====== DATA TO USE ======

Definition max_footroom_energy_rule (m : model) (d : dynamic_components)
    (s : string) (tmp : Z) : result outcome :=
  names <- param "headroom_variables" (headroom_variables d) s ;;
  reserves <- sum_of_components m names (s, tmp) ;;
  hours <- number_of_hours_in_timepoint m tmp ;;
  ch_eff <- charging_efficiency m s ;;
  p <- period m tmp ;;
  cap <- Capacity_MW m (s, p) ;;
  soc <- var_getitem (Starting_Energy_in_Generic_Storage_MWh m) (s, tmp) ;;
  ch <- var_getitem (Generic_Storage_Charge_MW m) (s, tmp) ;;
  dis <- var_getitem (Generic_Storage_Discharge_MW m) (s, tmp) ;;
  dis_eff <- discharging_efficiency m s ;;
  discharged <- div_by (Mul dis (Num hours)) dis_eff ;;
  Ok (Enforce
        (Le (Mul (Mul reserves (Num hours)) (Num ch_eff))
           (Add (Sub (Sub cap soc) (Mul (Mul ch (Num hours)) (Num ch_eff)))
              discharged))).

(** The test of [energy_tracking_rule]: the first timepoint of a horizon
    whose boundary is ["linear"]; [and] does not read the boundary of a
    timepoint that is not first. *)
Definition first_of_linear_horizon (m : model) (tmp : Z) : result bool :=
  h <- param "horizon" (horizon m) tmp ;;
  first <- Temporal.first_horizon_timepoint (tix m) h ;;
  if bool_decide (tmp = first) then
    b <- param "boundary" (Temporal.boundary (tix m)) h ;;
    Ok (bool_decide (b = "linear"))
  else Ok false.

Definition energy_tracking_rule (m : model) (s : string) (tmp : Z) : result outcome :=
  skip <- first_of_linear_horizon m tmp ;;
  if skip then Ok Skip
  else
    soc <- var_getitem (Starting_Energy_in_Generic_Storage_MWh m) (s, tmp) ;;
    prev <- previous_timepoint m tmp ;;
    soc_prev <- var_getitem (Starting_Energy_in_Generic_Storage_MWh m) (s, prev) ;;
    ch_prev <- var_getitem (Generic_Storage_Charge_MW m) (s, prev) ;;
    hours <- number_of_hours_in_timepoint m prev ;;
    ch_eff <- charging_efficiency m s ;;
    dis_prev <- var_getitem (Generic_Storage_Discharge_MW m) (s, prev) ;;
    dis_eff <- discharging_efficiency m s ;;
    discharged <- div_by (Mul dis_prev (Num hours)) dis_eff ;;
    Ok (Enforce
          (Eq soc
             (Sub (Add soc_prev (Mul (Mul ch_prev (Num hours)) (Num ch_eff)))
                discharged))).

Definition max_energy_in_storage_rule (m : model) (s : string) (tmp : Z)
    : result outcome :=
  soc <- var_getitem (Starting_Energy_in_Generic_Storage_MWh m) (s, tmp) ;;
  p <- period m tmp ;;
  cap <- Energy_Capacity_MWh m (s, p) ;;
  Ok (Enforce (Le soc cap)).

(** [power_provision_rule(mod, s, tmp)]. *)
Definition power_provision_rule (m : model) (s : string) (tmp : Z) : result expr :=
  dis <- var_getitem (Generic_Storage_Discharge_MW m) (s, tmp) ;;
  ch <- var_getitem (Generic_Storage_Charge_MW m) (s, tmp) ;;
  Ok (Sub dis ch).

======

ACTIVITY: Retype every entry word for word.

SOLUTION FOR THIS EXERCISE:
Definition max_footroom_energy_rule (m : model) (d : dynamic_components)
    (s : string) (tmp : Z) : result outcome :=
  names <- param "headroom_variables" (headroom_variables d) s ;;
  reserves <- sum_of_components m names (s, tmp) ;;
  hours <- number_of_hours_in_timepoint m tmp ;;
  ch_eff <- charging_efficiency m s ;;
  p <- period m tmp ;;
  cap <- Capacity_MW m (s, p) ;;
  soc <- var_getitem (Starting_Energy_in_Generic_Storage_MWh m) (s, tmp) ;;
  ch <- var_getitem (Generic_Storage_Charge_MW m) (s, tmp) ;;
  dis <- var_getitem (Generic_Storage_Discharge_MW m) (s, tmp) ;;
  dis_eff <- discharging_efficiency m s ;;
  discharged <- div_by (Mul dis (Num hours)) dis_eff ;;
  Ok (Enforce
        (Le (Mul (Mul reserves (Num hours)) (Num ch_eff))
           (Add (Sub (Sub cap soc) (Mul (Mul ch (Num hours)) (Num ch_eff)))
              discharged))).

(** The test of [energy_tracking_rule]: the first timepoint of a horizon
    whose boundary is ["linear"]; [and] does not read the boundary of a
    timepoint that is not first. *)
Definition first_of_linear_horizon (m : model) (tmp : Z) : result bool :=
  h <- param "horizon" (horizon m) tmp ;;
  first <- Temporal.first_horizon_timepoint (tix m) h ;;
  if bool_decide (tmp = first) then
    b <- param "boundary" (Temporal.boundary (tix m)) h ;;
    Ok (bool_decide (b = "linear"))
  else Ok false.

Definition energy_tracking_rule (m : model) (s : string) (tmp : Z) : result outcome :=
  skip <- first_of_linear_horizon m tmp ;;
  if skip then Ok Skip
  else
    soc <- var_getitem (Starting_Energy_in_Generic_Storage_MWh m) (s, tmp) ;;
    prev <- previous_timepoint m tmp ;;
    soc_prev <- var_getitem (Starting_Energy_in_Generic_Storage_MWh m) (s, prev) ;;
    ch_prev <- var_getitem (Generic_Storage_Charge_MW m) (s, prev) ;;
    hours <- number_of_hours_in_timepoint m prev ;;
    ch_eff <- charging_efficiency m s ;;
    dis_prev <- var_getitem (Generic_Storage_Discharge_MW m) (s, prev) ;;
    dis_eff <- discharging_efficiency m s ;;
    discharged <- div_by (Mul dis_prev (Num hours)) dis_eff ;;
    Ok (Enforce
          (Eq soc
             (Sub (Add soc_prev (Mul (Mul ch_prev (Num hours)) (Num ch_eff)))
                discharged))).

Definition max_energy_in_storage_rule (m : model) (s : string) (tmp : Z)
    : result outcome :=
  soc <- var_getitem (Starting_Energy_in_Generic_Storage_MWh m) (s, tmp) ;;
  p <- period m tmp ;;
  cap <- Energy_Capacity_MWh m (s, p) ;;
  Ok (Enforce (Le soc cap)).

(** [power_provision_rule(mod, s, tmp)]. *)
Definition power_provision_rule (m : model) (s : string) (tmp : Z) : result expr :=
  dis <- var_getitem (Generic_Storage_Discharge_MW m) (s, tmp) ;;
  ch <- var_getitem (Generic_Storage_Charge_MW m) (s, tmp) ;;
  Ok (Sub dis ch).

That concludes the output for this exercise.